What is required
In the data below, find every line that has the string "steps", and copy it.

(Source data)
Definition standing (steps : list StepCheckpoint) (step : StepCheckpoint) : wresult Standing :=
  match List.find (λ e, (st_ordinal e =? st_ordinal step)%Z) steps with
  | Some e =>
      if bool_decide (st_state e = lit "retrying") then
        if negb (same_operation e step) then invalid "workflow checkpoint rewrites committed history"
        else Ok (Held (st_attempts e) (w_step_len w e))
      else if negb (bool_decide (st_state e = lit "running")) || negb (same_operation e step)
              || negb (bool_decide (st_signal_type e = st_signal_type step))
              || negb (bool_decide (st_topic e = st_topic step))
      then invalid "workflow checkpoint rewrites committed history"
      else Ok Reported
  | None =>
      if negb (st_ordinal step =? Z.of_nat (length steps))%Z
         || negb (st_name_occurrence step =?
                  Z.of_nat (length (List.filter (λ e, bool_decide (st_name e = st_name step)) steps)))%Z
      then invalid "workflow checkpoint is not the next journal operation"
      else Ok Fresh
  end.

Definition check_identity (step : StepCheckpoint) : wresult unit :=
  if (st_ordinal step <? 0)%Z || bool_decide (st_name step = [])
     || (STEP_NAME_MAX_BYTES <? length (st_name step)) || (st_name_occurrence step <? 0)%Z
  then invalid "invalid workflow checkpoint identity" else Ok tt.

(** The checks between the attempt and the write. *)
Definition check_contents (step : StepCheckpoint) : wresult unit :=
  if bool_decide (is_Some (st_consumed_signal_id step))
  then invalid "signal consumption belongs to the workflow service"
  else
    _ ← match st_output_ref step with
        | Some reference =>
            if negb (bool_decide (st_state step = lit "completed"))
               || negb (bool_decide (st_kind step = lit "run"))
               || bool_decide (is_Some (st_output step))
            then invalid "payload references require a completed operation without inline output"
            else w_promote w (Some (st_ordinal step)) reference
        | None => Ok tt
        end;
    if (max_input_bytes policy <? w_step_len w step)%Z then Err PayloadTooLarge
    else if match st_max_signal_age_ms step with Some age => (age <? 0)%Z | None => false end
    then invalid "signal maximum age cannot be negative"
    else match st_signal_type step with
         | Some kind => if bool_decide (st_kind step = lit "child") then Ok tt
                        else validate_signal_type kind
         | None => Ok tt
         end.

Finished exercise
Definition standing (steps : list StepCheckpoint) (step : StepCheckpoint) : wresult Standing :=
  match List.find (λ e, (st_ordinal e =? st_ordinal step)%Z) steps with
      if negb (st_ordinal step =? Z.of_nat (length steps))%Z
                  Z.of_nat (length (List.filter (λ e, bool_decide (st_name e = st_name step)) steps)))%Z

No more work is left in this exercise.